A primary way that Alemzadeh and the research team can help people is by helping future surgeons, including trainees at UVA. Alemzadeh works on the engineering aspect of the robots, and Schenkman and the other doctors provide the clinical expertise.
“The current simulation system is very simplistic,” Schenkman explained. “It’s mostly focused on understanding how to do the technical moves – how to move your hands and feet (to manipulate the robot) at the same time. It’s not focused on higher-level problem-solving that you might actually encounter in the operating room.”
If a patient is bleeding, where do you put the needle? If a major blood vessel is cut, how do you get through the situation safely?
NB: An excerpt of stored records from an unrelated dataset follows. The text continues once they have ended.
(** The relation after a write: the table written to, the others, and the rest. *)
Ltac rows_step :=
  first [ done
        | by apply keyed_put | by apply docs_keyed_delete
        | by apply rows_put | by apply rows_delete
        | eapply rows_put_other; [done|done|distinct] | apply rows_delete_other; [done|distinct]
        | let k := fresh in intros k;
          match goal with Hn : ∀ k, counter_of k _ = counter_of k _ |- _ => by rewrite Hn end
        | congruence ].

Lemma store_project_row c s org p :
  refines c s →
  ∃ c', store_entity (scope_organization org) PROJECTS_COLLECTION (pj_id p) p c = (Ok tt, c') ∧
    refines c' (on_projects (t_put (scope_organization org) (pj_id p) p) s).
Proof.
  intros [Hk Hp Ha Hs Hm Ht Hn He].
  destruct (store_entity_put (scope_organization org) PROJECTS_COLLECTION (pj_id p) p c)
    as (d & c' & Hc & Hds & Hdc & Hdi & Hdd & Hd & Hl & Hn' & He').
  exists c'. split; [done|]. split; rewrite ?Hd, ?Hl; simpl; rows_step.
Qed.
Lemma store_agent_row c s org project a :
  refines c s →
  ∃ c', store_agent org project a c = (Ok tt, c') ∧
    refines c' (on_agents (t_put (scope_project org project) (ag_id a) a) s).
Proof.
  intros [Hk Hp Ha Hs Hm Ht Hn He].
  destruct (store_entity_put (scope_project org project) AGENTS_COLLECTION (ag_id a) a c)
    as (d & c' & Hc & Hds & Hdc & Hdi & Hdd & Hd & Hl & Hn' & He').
  exists c'. split; [done|]. split; rewrite ?Hd, ?Hl; simpl; rows_step.
Qed.
Lemma store_server_row c s org project v :
  refines c s →
  ∃ c', store_server org project v c = (Ok tt, c') ∧
    refines c' (on_servers (t_put (scope_project org project) (sv_id v) v) s).
Proof.
  intros [Hk Hp Ha Hs Hm Ht Hn He].
  destruct (store_entity_put (scope_project org project) SERVERS_COLLECTION (sv_id v) v c)
    as (d & c' & Hc & Hds & Hdc & Hdi & Hdd & Hd & Hl & Hn' & He').
  exists c'. split; [done|]. split; rewrite ?Hd, ?Hl; simpl; rows_step.
Qed.

Lemma stored_delete c scope coll id :
  ∃ c', stored (delete_document scope coll id) c =
      (Ok (bool_decide (is_Some (cdocs c !! DocumentKey_new scope coll id))), c') ∧
    cdocs c' = delete (DocumentKey_new scope coll id) (cdocs c) ∧ clogs c' = clogs c ∧
    (∀ k, counter_of k c' = counter_of k c) ∧ c_events c' = c_events c.
Proof.
  destruct (delete_document_law scope coll id (c_store c)) as (st' & Hp & Hd & _ & Hl).
  exists (set_store st' c). split_and!; [by apply stored_Ok|exact Hd|exact Hl|by intros []|done].
Qed.

(** Deleting answers by whether the row was there. *)
Lemma delete_entity_row {A} `{!Serde A} coll c (t : table A) scope id (missing : str → ApiError) :
  rows coll (cdocs c) t →
  ∃ c', delete_entity scope coll id (missing id) c =
      (let? _ := found missing id (t scope) in Ok tt, c') ∧
    cdocs c' = delete (DocumentKey_new scope coll id) (cdocs c) ∧
    (t scope !! id = None → cdocs c' = cdocs c) ∧ clogs c' = clogs c ∧
    (∀ k, counter_of k c' = counter_of k c) ∧ c_events c' = c_events c.
Proof.
  intros Hr. destruct (stored_delete c scope coll id) as (c' & Hp & Hd & Hrest). exists c'.
  pose proof (Hr scope id) as Ho. split_and!; [|done| |apply Hrest..].
  - unfold delete_entity, st_bind, found. rewrite Hp. by destruct Ho.
  - intros Ht. rewrite Hd. apply delete_id. rewrite Ht in Ho. by inversion Ho.
Qed.

Lemma delete_project_row c s org id :
  refines c s →
  ∃ c', delete_project org id c =
      (let? _ := found project_missing id (s_projects s (scope_organization org)) in Ok tt, c') ∧
    refines c' (if is_Some_dec (s_projects s (scope_organization org) !! id)
                then on_projects (t_delete (scope_organization org) id) s else s).
Proof.
  intros [Hk Hp Ha Hs Hm Ht Hn He].
  destruct (delete_entity_row _ _ _ (scope_organization org) id project_missing Hp)
    as (c' & Hc & Hd & Hno & Hl & Hn' & He').
  exists c'. split; [done|]. destruct (is_Some_dec _) as [Hrow|Hrow];
    [|apply eq_None_not_Some, Hno in Hrow; clear Hd; rename Hrow into Hd].
  all: split; rewrite ?Hd, ?Hl; simpl; rows_step.
Qed.
Lemma delete_agent_row c s org project id :
  refines c s →
  ∃ c', agents_delete org project id c =
      (let? _ := found agent_missing id (s_agents s (scope_project org project)) in Ok tt, c') ∧
    refines c' (if is_Some_dec (s_agents s (scope_project org project) !! id)
                then on_agents (t_delete (scope_project org project) id) s else s).
Proof.
  intros [Hk Hp Ha Hs Hm Ht Hn He].
  destruct (delete_entity_row _ _ _ (scope_project org project) id agent_missing Ha)
    as (c' & Hc & Hd & Hno & Hl & Hn' & He').
  exists c'. split; [done|]. destruct (is_Some_dec _) as [Hrow|Hrow];
    [|apply eq_None_not_Some, Hno in Hrow; clear Hd; rename Hrow into Hd].
  all: split; rewrite ?Hd, ?Hl; simpl; rows_step.
Qed.
Lemma delete_server_row c s org project id :
  refines c s →
  ∃ c', servers_delete org project id c =
      (let? _ := found server_missing id (s_servers s (scope_project org project)) in Ok tt, c') ∧
    refines c' (if is_Some_dec (s_servers s (scope_project org project) !! id)
                then on_servers (t_delete (scope_project org project) id) s else s).
Proof.
  intros [Hk Hp Ha Hs Hm Ht Hn He].
  destruct (delete_entity_row _ _ _ (scope_project org project) id server_missing Hs)
    as (c' & Hc & Hd & Hno & Hl & Hn' & He').
  exists c'. split; [done|]. destruct (is_Some_dec _) as [Hrow|Hrow];
    [|apply eq_None_not_Some, Hno in Hrow; clear Hd; rename Hrow into Hd].
  all: split; rewrite ?Hd, ?Hl; simpl; rows_step.
Qed.

(** *** Ids, notifications and memories *)

Lemma fetch_add_row c s k :
  refines c s → fetch_add k c = (Ok (s_next s k), bump k c) ∧ refines (bump k c) (take_id k s).
Proof.
  intros [Hk Hp Ha Hs Hm Ht Hn He]. unfold fetch_add. rewrite Hn. split; [done|].
  split; [done..| |done]. intros k'. rewrite counter_bump, Hn. simpl.
  case_decide as Hkk; [subst; by rewrite fn_lookup_insert|by rewrite fn_lookup_insert_ne].
Qed.

Lemma publish_row c s org entity action :
  refines c s →
  ∃ c', publish org entity action c = (Ok tt, c') ∧ refines c' (notify org entity action s).
Proof.
  intros [Hk Hp Ha Hs Hm Ht Hn He]. eexists. split; [done|].
  split; [done..| |simpl; by rewrite He]. intros k. transitivity (counter_of k c); [by destruct k|apply Hn].
Qed.
(** *** [config set] and [config unset] *)

Definition port_key : str := lit "agent.ssh.port".
(** The kinds [config set] writes and the ones the schema reads. *)
Definition agrees (key : str) (kind : ValueKind) (f : fkind) : bool :=
  match kind, f with
  | KStr, FStr | KBool, FBool | KStrList, FList => true
  | KU32, FUint limit => (limit =? 2 ^ 32)%N || bool_decide (key = port_key) && (limit =? 2 ^ 16)%N
  | _, _ => false
  end.
Lemma specs_static :
  EFFECTIVE.*1 = known_keys ∧
  Forall2 (λ (e : str * ValueKind) f, assoc e.1 KEY_SPECS = Some e.2 ∧ split_key e.1 = f.1 ∧
    join (lit ".") (f.1.1 ++ [f.1.2]) = e.1 ∧ agrees e.1 e.2 f.2 = true) KEY_SPECS STATIC.
Proof.
  split; [vm_compute; reflexivity|]. unfold KEY_SPECS at 2, STATIC.
  repeat (constructor; [split_and!; vm_compute; reflexivity|]). constructor.
Qed.
Lemma Forall2_elem {A B} (P : A → B → Prop) l k a : Forall2 P l k → a ∈ l → ∃ b, b ∈ k ∧ P a b.
Proof.
  induction 1 as [|x y l k Hxy Hl IH]; intros Hin; [by apply not_elem_of_nil in Hin|].
  apply elem_of_cons in Hin as [->|(b & Hb & HP)%IH]; [exists y|exists b]; rewrite elem_of_cons; auto.
Qed.
Lemma known_key key :
  key ∈ known_keys → ∃ kind f, key_kind key = Some kind ∧ f ∈ SCHEMA ∧ split_key key = f.1 ∧
    join (lit ".") (f.1.1 ++ [f.1.2]) = key ∧ agrees key kind f.2 = true.
Proof.
  intros ([k kind] & -> & Hin)%list_elem_of_fmap. destruct specs_static as [_ Hs].
  destruct (Forall2_elem _ _ _ _ Hs Hin) as (f & Hf & Hk & Hp & Hj & Ha). cbn [fst snd] in *.
  exists kind, f. unfold key_kind. rewrite Hk. split_and!; [done|unfold SCHEMA; apply elem_of_app; by left|done..].
Qed.
Lemma assoc_elem {A} key (l : list (str * A)) : key ∈ l.*1 → ∃ a, assoc key l = Some a.
Proof.
  induction l as [|[k a] l IH]; intros Hin; [by apply not_elem_of_nil in Hin|].
  destruct (decide (k = key)) as [->|]; [rewrite assoc_cons_eq; eauto|]. rewrite assoc_cons_ne by done.
  apply IH. by apply elem_of_cons in Hin as [|].
Qed.
Lemma Forall2_keys {A A' B} (P : str → B → Prop) (l : list (str * A)) (l' : list (str * A')) k :
  Forall2 (λ e f, P e.1 f) l k → l'.*1 = l.*1 → Forall2 (λ e f, P e.1 f) l' k.
Proof.
  intros H. revert l'. induction H as [|e f l k Hef Hl IH]; intros [|e' l'] He; try discriminate; [constructor|].
  injection He as He1 He2. constructor; [by rewrite He1|auto].
Qed.
(** [config get] reads the document where [config set] writes it. *)
Lemma known_key_read key t s : key ∈ known_keys → decode t = Ok s → read_key s key = value_at (split_key key) t.
Proof.
  intros Hin Hd. destruct specs_static as [He Hs].
  destruct (assoc_elem key EFFECTIVE) as [getter Hg]; [by rewrite He|]. unfold read_key. rewrite Hg.
  assert (Forall2 (λ (e : str * (Settings → option str)) f, split_key e.1 = f.1) EFFECTIVE STATIC) as Hp.
  { apply (Forall2_keys (λ k f, split_key k = f.1) KEY_SPECS); [|done]. eapply Forall2_impl; [exact Hs|naive_solver]. }
  pose proof (decode_reads t s Hd) as Hr.
  assert (Forall (λ e : str * (Settings → option str), e.2 s = value_at (split_key e.1) t) EFFECTIVE) as Hall.
  { clear -Hp Hr. revert Hp. induction Hr as [|e f l k He Hl IH]; intros Hp; constructor.
    - inversion Hp as [|? ? ? ? Hef]; subst. by rewrite He, Hef.
    - apply IH. by inversion Hp. }
  exact (assoc_Forall (λ k g, g s = value_at (split_key k) t) _ _ _ Hall Hg).
Qed.
Lemma coerce_typed key kind raw v f :
  coerce kind raw = Ok v → agrees key kind f = true →
  (key = port_key → ∀ n, parse_u64 (trim raw) = Some n → (n < 2 ^ 16)%N) →
  typed f (Some v) = true ∧ is_Some (shown_toml v).
Proof.
  unfold coerce. destruct kind, f; try discriminate; intros Hc Ha Hport.
  - injection Hc as <-. cbn. eauto.
  - repeat case_bool_decide; simplify_eq; cbn; eauto.
  - destruct (parse_u64 (trim raw)) as [n|] eqn:Hn; cbn [mbind option_bind] in Hc; [|discriminate].
    destruct (n <? 2 ^ 32)%N eqn:Hlt; [|discriminate]. injection Hc as <-.
    cbn [agrees] in Ha. split; [|cbn; eauto]. cbn [typed]. apply N.ltb_lt in Hlt.
    assert (n < limit)%N as Hn'.
    { apply orb_prop in Ha as [->%N.eqb_eq|[Hk%bool_decide_eq_true_1 ->%N.eqb_eq]%andb_prop]; eauto. }
    apply andb_true_intro; split; lia.
  - injection Hc as <-. cbn [typed shown_toml].
    generalize (List.filter (λ item, negb (is_empty item)) (trim <$> split_by (λ c, (c =? 44)%N) raw)) as l.
    intros l. rewrite <- list_fmap_compose, (collect_result_map_Ok _ id) by done. cbn. eauto.
Qed.
(* ===== verification/CliAgent.v ===== *)
(** * The agent on the command line ([codel00p-cli/src/agent]: options.rs, permissions.rs, command.rs, turn.rs, tooling.rs, mcp/spec.rs; [connector_permissions.rs]; [codel00p-gateway/src/lib.rs])

    Flags and settings become the options of a turn; the options decide its
    tools, its permission policy and its behavior.  A turn of the chat gateway
    asks the remote user for every privileged tool.  The turn itself is the one
    of Turn.v: here it is any sequence of permission requests. *)

From stdpp Require Import base numbers strings gmap list.
From S2P Require Import Prelude RustStr CliSettings Json Harness Verify SelfCorrect ProviderRequest Cron Approvals.

(** ** Options ([options.rs]) *)

Inductive AgentToolSet :=
  SetRead | SetEdit | SetCommand | SetGit | SetWeb | SetDelegate | SetLearn | SetPipeline | SetCode | SetAll.
#[export] Instance AgentToolSet_eq_dec : EqDecision AgentToolSet.
Proof. solve_decision. Defined.
Definition tool_set_as_str (set : AgentToolSet) : str :=
  match set with
  | SetRead => lit "read" | SetEdit => lit "edit" | SetCommand => lit "command" | SetGit => lit "git"
  | SetWeb => lit "web" | SetDelegate => lit "delegate" | SetLearn => lit "learn"
  | SetPipeline => lit "pipeline" | SetCode => lit "code" | SetAll => lit "all"
  end.
Inductive CliPermissionMode := CliAllow | CliAsk | CliDeny.
Definition permission_mode_as_str (mode : CliPermissionMode) : str :=
  match mode with CliAllow => lit "allow" | CliAsk => lit "ask" | CliDeny => lit "deny" end.

(** Maps with their entries in the order of the file; the scopes of the tools are
    a [HashMap]. *)
Record McpServerSpec := {
  mcp_server_id : str; mcp_command : option str; mcp_args : list str; mcp_env : list (str * str);
  mcp_url : option str; mcp_headers : list (str * str); mcp_bearer_token_env : option str;
  mcp_timeout_ms : option N; mcp_permission_scope : option PermissionScope;
  mcp_tool_scopes : gmap str PermissionScope;
}.
(** The approval store of a gateway turn is the directory the handlers thread. *)
Record GatewayApproval := { ga_conversation : str; ga_granted_tool : option str }.
Record AgentRunOptions := {
  ro_prompt : str; ro_workspace : str; ro_provider : str; ro_model : str;
  ro_provider_policy_preset : option str; ro_base_url : option str; ro_session_id : option str;
  ro_max_iterations : option N; ro_json_events : bool; ro_stream_events : bool; ro_stream : bool;
  ro_tool_sets : list AgentToolSet; ro_tool_choice : option ToolChoice;
  ro_response_format : option ResponseFormat; ro_permission_mode : CliPermissionMode;
  ro_remember_permissions : bool; ro_mcp_servers : list McpServerSpec;
  ro_fallback_routes : list InferenceFallbackRoute; ro_gateway_approval : option GatewayApproval;
  ro_unattended : bool; ro_profile : option str;
}.

(** A match on the trimmed, lower-case word. *)
Definition folded_word (value : str) : str := to_ascii_lowercase (trim value).
Definition word_of {A} (table : list (str * A)) (value : str) : option A := assoc (folded_word value) table.
Definition TOOL_SET_WORDS : list (str * AgentToolSet) :=
  [(lit "read", SetRead); (lit "read-only", SetRead); (lit "readonly", SetRead); (lit "edit", SetEdit);
   (lit "editing", SetEdit); (lit "write", SetEdit); (lit "command", SetCommand);
   (lit "commands", SetCommand); (lit "shell", SetCommand); (lit "git", SetGit); (lit "web", SetWeb);
   (lit "delegate", SetDelegate); (lit "delegation", SetDelegate); (lit "learn", SetLearn);
   (lit "learning", SetLearn); (lit "pipeline", SetPipeline); (lit "programmatic", SetPipeline);
   (lit "code", SetCode); (lit "execute", SetCode); (lit "code-execution", SetCode); (lit "all", SetAll)].
Definition parse_agent_tool_set (value : str) : result str AgentToolSet :=
  ok_or (lit "unknown tool set: " ++ value ++
         lit " (accepted: read, edit, command, git, web, delegate, learn, pipeline, code, all)")
    (word_of TOOL_SET_WORDS value).
Definition PERMISSION_WORDS : list (str * CliPermissionMode) :=
  [(lit "allow", CliAllow); (lit "allowed", CliAllow); (lit "ask", CliAsk); (lit "prompt", CliAsk);
   (lit "interactive", CliAsk); (lit "deny", CliDeny); (lit "denied", CliDeny)].
Definition parse_permission_mode (value : str) : result str CliPermissionMode :=
  ok_or (lit "unknown permission mode: " ++ value) (word_of PERMISSION_WORDS value).
Definition parse_tool_choice (value : str) : result str ToolChoice :=
  let trimmed := trim value in
  let word := to_ascii_lowercase trimmed in
  if is_empty word then Err (lit "empty --tool-choice")
  else if bool_decide (word = lit "auto") then Ok ChoiceAuto
  else if bool_decide (word ∈ [lit "required"; lit "any"]) then Ok ChoiceRequired
  else if bool_decide (word = lit "none") then Ok ChoiceNone
  else Ok (ChoiceTool trimmed).
Definition parse_response_format (value : str) : result str ResponseFormat :=
  let word := folded_word value in
  if is_empty word then Err (lit "empty --response-format")
  else if bool_decide (word = lit "text") then Ok FormatText
  else if bool_decide (word ∈ [lit "json"; lit "json_object"; lit "json-object"]) then Ok FormatJsonObject
  else Err (lit "unknown response format: " ++ value).

Definition at_sign : char := 64%N.
Definition colon : char := 58%N.
Definition parse_fallback_route (value : str) : result str InferenceFallbackRoute :=
  let '(route, base_url) := match split_once at_sign value with
                            | Some (route, base_url) => (route, Some (trim base_url))
                            | None => (value, None)
                            end in
  let? parts := ok_or (lit "invalid --fallback `" ++ value ++
                       lit "`: expected `<provider>:<model>[@<base_url>]`") (split_once colon route) in
  let provider := trim parts.1 in
  let model := trim parts.2 in
  if is_empty provider || is_empty model
  then Err (lit "invalid --fallback `" ++ value ++ lit "`: provider and model must be non-empty")
  else let route := InferenceFallbackRoute_new provider model in
       Ok match base_url with
          | Some base_url => if is_empty base_url then route else fallback_base_url base_url route
          | None => route
          end.
Definition resolve_configured_fallback_routes (fallbacks : option (list str))
    : result str (list InferenceFallbackRoute) :=
  match fallbacks with
  | Some values => collect_result (parse_fallback_route <$> values)
  | None => Ok []
  end.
“We are really looking at situations that we call ‘high-risk,’ but with very rare occurrence,” Schenkman said. “That’s where you are really tested with something you’ve never seen before, but that has very high stakes if you make a mistake.”
The reason to improve the training is simple: to give trainees the chance to solve problems before they present themselves in real life.
“You don’t want the first time to be in the operating room,” Schenkman said. “What we hope [they] gain from it is to have our trainees become safer surgeons when they leave here. Making better surgeons is our ultimate goal.”
On Dec. 31, 2008, Alemzadeh arrived in the United States for the first time, flying from her native Iran into Chicago. She rode a nearly empty shuttle bus to Champaign, Illinois, where she would complete her graduate studies at the University of Illinois. It was a 2½-hour ride through virtual nothingness – tiny interstate towns and vast acres of frozen Illinois farmland, in the pitch black of night.
Just hours into her first day in America, Alemzadeh wondered, briefly, “What did I do?”
But, ever the problem-solver, Alemzadeh adjusted.
She began to work with Ravi Iyer, an electrical and computer engineering professor and her mentor at the University of Illinois. She kicked off her research on data-driven resiliency analysis of medical devices. She finished her Ph.D. in electrical and computer engineering in 2016 and was awarded the prestigious Carter Ph.D. Dissertation Award in Dependability for her significant contribution to the field of dependable computing.
Alemzadeh is grateful for her experience in Champaign. She loves Charlottesville.
“I have found UVA as a vibrant community with a unique collaborative spirit,” she said.
She has found a home at UVA and, with her team, she is determined to help design the next generation of resilient systems for robot-assisted surgery and to improve patient safety by eliminating as many adverse events during surgeries as possible.
“I think she is really good,” Schenkman said. “She is very creative, a very out-of-the-box thinker. She has a huge amount of energy. And she is very determined to solve this problem.”